Turkey’s Central Bank has left rates unchanged at 19% for a second month in a row, as expected by many analysts. The CBRT has kept monetary policy stable in an attempt to keep rates above inflation in an attempt to maintain a strong disinflationary effect until strong indicators point to a permanent fall in inflation
Turkish inflation accelerated for a seventh month in April, spurred on by a weak lira and rising global energy prices. The latest reading came in at 17.14%, meaning that real rates are just under 2% for now. But new bank Governor Sahap Kavcioglu predicted the pace of price gains would start dropping to 12.2% by the end of 2021. This would allow further margin to lower rates in the coming months.
USDTRY dropped 0.6% after the announcement lack of a rate cut improves slightly the fundamentals for the Lira, although the overall move has been limited as the rate decision was as expected.
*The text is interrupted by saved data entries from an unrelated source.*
Lemma poll_ending fuel : forall i w,
  exists tags,
    ended (world_of (poll fuel i w)) = ended w
    /\ heads (trace (world_of (poll fuel i w))) = heads (trace w)
    /\ match poll fuel i w with
       | Returned w' =>
           exists last, is_terminal_event last = true
             /\ emitted (trace w')
                = emitted (trace w) ++ map status_event tags ++ [last]
       | Threw _ w' | Pending w' =>
           emitted (trace w') = emitted (trace w) ++ map status_event tags
       end.
Proof.
  induction fuel as [|fuel IH]; intros i w.
  - exists []. simpl. now rewrite app_nil_r.
  - rewrite poll_S. cbv zeta.
    destruct (run_fetch env i) as [run|e].
    + destruct (String.eqb (status run) "completed");
        [|destruct (is_failure (status run))].
      * exists [status run].
        destruct (messages_fetch env) as [messages|e];
          [destruct (latest_text messages) as [e|[text|]]|];
          cbn [world_of];
          rewrite ?ended_res_write, ?ended_openai_get, ?ended_res_write,
            ?ended_openai_get;
          norm_more; simpl; rewrite ?app_nil_r, <- ?app_assoc;
          (split; [reflexivity|]); (split; [reflexivity|]);
          try reflexivity;
          (eexists; split; [|reflexivity]; reflexivity).
      * exists [status run]. cbn [world_of].
        rewrite ?ended_res_write, ?ended_openai_get.
        norm_more. simpl. rewrite ?app_nil_r, <- ?app_assoc.
        split; [reflexivity|]. split; [reflexivity|].
        eexists. split; [|reflexivity]. reflexivity.
      * match goal with
        | |- context [poll fuel (S i) ?w'] =>
            destruct (IH (S i) w') as (tags & He & Hh & Hshape)
        end.
        exists (status run :: tags). rewrite He, Hh.
        rewrite ended_sleep, ended_res_write, ended_openai_get.
        norm_more. simpl. rewrite ?app_nil_r.
        split; [reflexivity|]. split; [reflexivity|].
        destruct (poll fuel (S i) _) as [w'|e w'|w'].
        -- destruct Hshape as (last & Hl & Hem). exists last.
           split; [exact Hl|]. rewrite Hem. norm_more. simpl.
           now rewrite <- !app_assoc.
        -- rewrite Hshape. norm_more. simpl. now rewrite <- !app_assoc.
        -- rewrite Hshape. norm_more. simpl. now rewrite <- !app_assoc.
    + exists []. cbn [world_of]. rewrite ended_openai_get. norm_more. simpl.
      now rewrite ?app_nil_r.
Qed.

End Ending.
Definition reg_set (c : category) (k : string) (v : bool) (r : Registry) : Registry :=
  match c with
  | Broken => mkRegistry (Obj.set k v (flag_broken r)) (flag_info r) (flag_problem r)
  | Info => mkRegistry (flag_broken r) (Obj.set k v (flag_info r)) (flag_problem r)
  | Problem => mkRegistry (flag_broken r) (flag_info r) (Obj.set k v (flag_problem r))
  end.

(** [this.#flag_<c>[k] = v]; the registry it replaces goes to the history *)
Definition assignFlag (c : category) (k : string) (v : bool) (st : State) : State :=
  mkState (maxFilesType st) (reg_set c k v (flags st)) (modDesc st)
          (modDescParsed st) (md5Sum st) (fileDetail st) (l10n st)
          (flags st :: history st).

Definition util_raiseFlag_problem (flag : string) : State -> State :=
  assignFlag Problem flag true.
Definition util_raiseFlag_broken (flag : string) : State -> State :=
  assignFlag Broken flag true.
Definition util_raiseFlag_info (flag : string) : State -> State :=
  assignFlag Info flag true.

(** the registries of a run in the order they came about, the current one
    last *)
Definition registries (st : State) : list Registry :=
  rev (flags st :: history st).

(** ** Field initialisers and constructor *)

Definition fileSizeMap : Obj.t Z :=
  [ ("cache", 10485760); ("dds", 12582912); ("gdm", 18874368);
    ("shapes", 268435456); ("xml", 262144) ].

Definition declaredFlags : Registry :=
  mkRegistry
    [ ("FILE_ERROR_GARBAGE_FILE", false);
      ("FILE_ERROR_LIKELY_COPY", false);
      ("FILE_ERROR_LIKELY_ZIP_PACK", false);
      ("FILE_ERROR_NAME_INVALID", false);
      ("FILE_ERROR_NAME_STARTS_DIGIT", false);
      ("FILE_ERROR_UNREADABLE_ZIP", false);
      ("FILE_ERROR_UNSUPPORTED_ARCHIVE", false);
      ("MOD_ERROR_NO_MOD_VERSION", false);
      ("NOT_MOD_MODDESC_MISSING", false);
      ("NOT_MOD_MODDESC_PARSE_ERROR", false);
      ("NOT_MOD_MODDESC_VERSION_OLD_OR_MISSING", false) ]
    [ ("INFO_NO_MULTIPLAYER_UNZIPPED", false);
      ("FILE_IS_A_SAVEGAME", false);
      ("MALICIOUS_CODE", false) ]
    [ ("INFO_MIGHT_BE_PIRACY", false);
      ("MOD_ERROR_MODDESC_DAMAGED_RECOVERABLE", false);
      ("MOD_ERROR_NO_MOD_ICON", false);
      ("PERF_DDS_TOO_BIG", false);
      ("PERF_GDM_TOO_BIG", false);
      ("PERF_GRLE_TOO_MANY", false);
      ("PERF_HAS_EXTRA", false);
      ("PERF_I3D_TOO_BIG", false);
      ("PERF_L10N_NOT_SET", false);
      ("PERF_PDF_TOO_MANY", false);
      ("PERF_PNG_TOO_MANY", false);
      ("PERF_SHAPES_TOO_BIG", false);
      ("PERF_SPACE_IN_FILE", false);
      ("PERF_TXT_TOO_MANY", false);
      ("PERF_XML_TOO_BIG", false);
      ("PREF_PNG_TEXTURE", false) ].

Definition declaredFields : State :=
  mkState
    [ ("grle", 10); ("pdf", 1); ("png", 128); ("txt", 2) ]
    declaredFlags
    (mkModDesc (JStr "--") (JArr []) (JNum 0) None None JNull (JBool false)
               0 (JNum 0) (JStr "--"))
    (JBool false)
    None
    (mkFileDetail None [] 0 0 EmptyString [] [] [] false false [] EmptyString
                  [] [])
    None
    [].

(** [new modFileChecker(filePath, isFolder, size, date, md5Pre)] *)
Definition constructor (filePath : string) (isFolder : bool) (size date : Z)
    (md5Pre : option string) : State :=
  let f := fileDetail declaredFields in
  let f := mkFileDetail (copyName f) (extraFiles f) date size filePath
             (i3dFiles f) (imageDDS f) (imageNonDDS f) isFolder
             (isSaveGame f) (pngTexture f) (Path.parse_name filePath)
             (spaceFiles f) (tooBigFiles f) in
  let st := with_md5Sum md5Pre (with_fileDetail f declaredFields) in
  assignFlag Info "INFO_NO_MULTIPLAYER_UNZIPPED" isFolder st.

(** ** Name validator *)

(** [/unzip/i] *)
Definition re_unzip (s : string) : bool :=
  Str.includes (Str.toLowerCase s) "unzip".

(** [/^\d/] *)
Definition re_startsDigit (s : string) : bool :=
  match s with
  | String c _ => Str.isDigit c
  | EmptyString => false
  end.

(** [/^[A-Z_a-z]\w+$/] *)
Definition re_identifier (s : string) : bool :=
  match s with
  | String c (String d r) =>
      (Str.isAlpha c || Ascii.eqb c "_"%char) && Str.isWord d && Str.allChars Str.isWord r
  | _ => false
  end.

(** a tail [p] followed by [.+$]: one or more characters up to the end of
    the input, none of them a line terminator *)
Definition re_tail (p rest : string) : bool :=
  String.prefix p rest &&
  let t := substring (Str.len p) (Str.len rest - Str.len p) rest in
  negb (String.eqb t EmptyString) &&
  Str.allChars (fun c => negb (Str.isLineTerminator c)) t.

(** [/^([A-Za-z]\w+)(?: - .+$| \(.+$)/]: the first group when it matches.
    The group stops where the word characters stop, since what follows it
    has to be a space. *)
Definition re_copyName (s : string) : option string :=
  match s with
  | String c r =>
      if Str.isAlpha c then
        let (w, rest) := Str.span Str.isWord r in
        if String.eqb w EmptyString then None
        else if re_tail " - " rest || re_tail " (" rest then Some (String c w)
        else None
      else None
  | EmptyString => None
  end.

(** the getter [#doStep_validFileName]: its value and the state it leaves *)
Definition doStep_validFileName (st : State) : bool * State :=
  let fullModPath := fullPath (fileDetail st) in
  let shortName := shortName (fileDetail st) in
  if negb (isFolder (fileDetail st)) && negb (Str.endsWith fullModPath ".zip") then
    if Str.endsWith fullModPath ".rar" || Str.endsWith fullModPath ".7z" then
      (false, util_raiseFlag_broken "FILE_ERROR_UNSUPPORTED_ARCHIVE" st)
    else
      (false, util_raiseFlag_broken "FILE_ERROR_GARBAGE_FILE" st)
  else
    let st := if re_unzip shortName
              then util_raiseFlag_broken "FILE_ERROR_LIKELY_ZIP_PACK" st
              else st in
    if re_startsDigit shortName then
      (false, util_raiseFlag_broken "FILE_ERROR_NAME_STARTS_DIGIT" st)
    else if negb (re_identifier shortName) then
      match re_copyName shortName with
      | Some base =>
          let st := util_raiseFlag_broken "FILE_ERROR_LIKELY_COPY" st in
          (false, with_fileDetail (fd_copyName (Some base) (fileDetail st)) st)
      | None => (false, st)
      end
    else (true, st).

(** ** File classifier and quota tracker *)

(** [#util_size_check(size, type, fileName, flagPart)]; a type outside the
    size table would compare against [undefined], which is never exceeded *)
Definition util_size_check (size : Z) (type fileName flagPart : string)
    (st : State) : State :=
  match Obj.get type fileSizeMap with
  | Some limit =>
      if size >? limit then
        let st := with_fileDetail
                    (fd_tooBigFiles (tooBigFiles (fileDetail st) ++ [fileName])
                                    (fileDetail st)) st in
        util_raiseFlag_problem ("PERF_" ++ flagPart ++ "_TOO_BIG")%string st
      else st
  | None => st
  end.

(** [#util_tick_count(type)]: [this.#maxFilesType[type]--].  For a type
    outside the quota table the source stores a not-a-number under a new
    key; no call reaches that case and the table is left as it is. *)
Definition util_tick_count (type : string) (st : State) : State :=
  match Obj.get type (maxFilesType st) with
  | Some n => with_maxFilesType (Obj.set type (n - 1) (maxFilesType st)) st
  | None => st
  end.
USD/TRY has been trading in an ascending channel over the last week as the language in the last meeting seemed to suggest that the Central Bank was looking for opportunities to cut rates in the immediate future, despite persistent double-digit inflation. The Lira has also been under pressure as previous governors that hiked rates have been dismissed, questioning the independence of the CBRT, which has weighed heavily on its domestic markets.
Cutting now would have risked further turbulence for the Lira which has weakened more than 15% against the dollar since the new governor took over at the bank on March 20.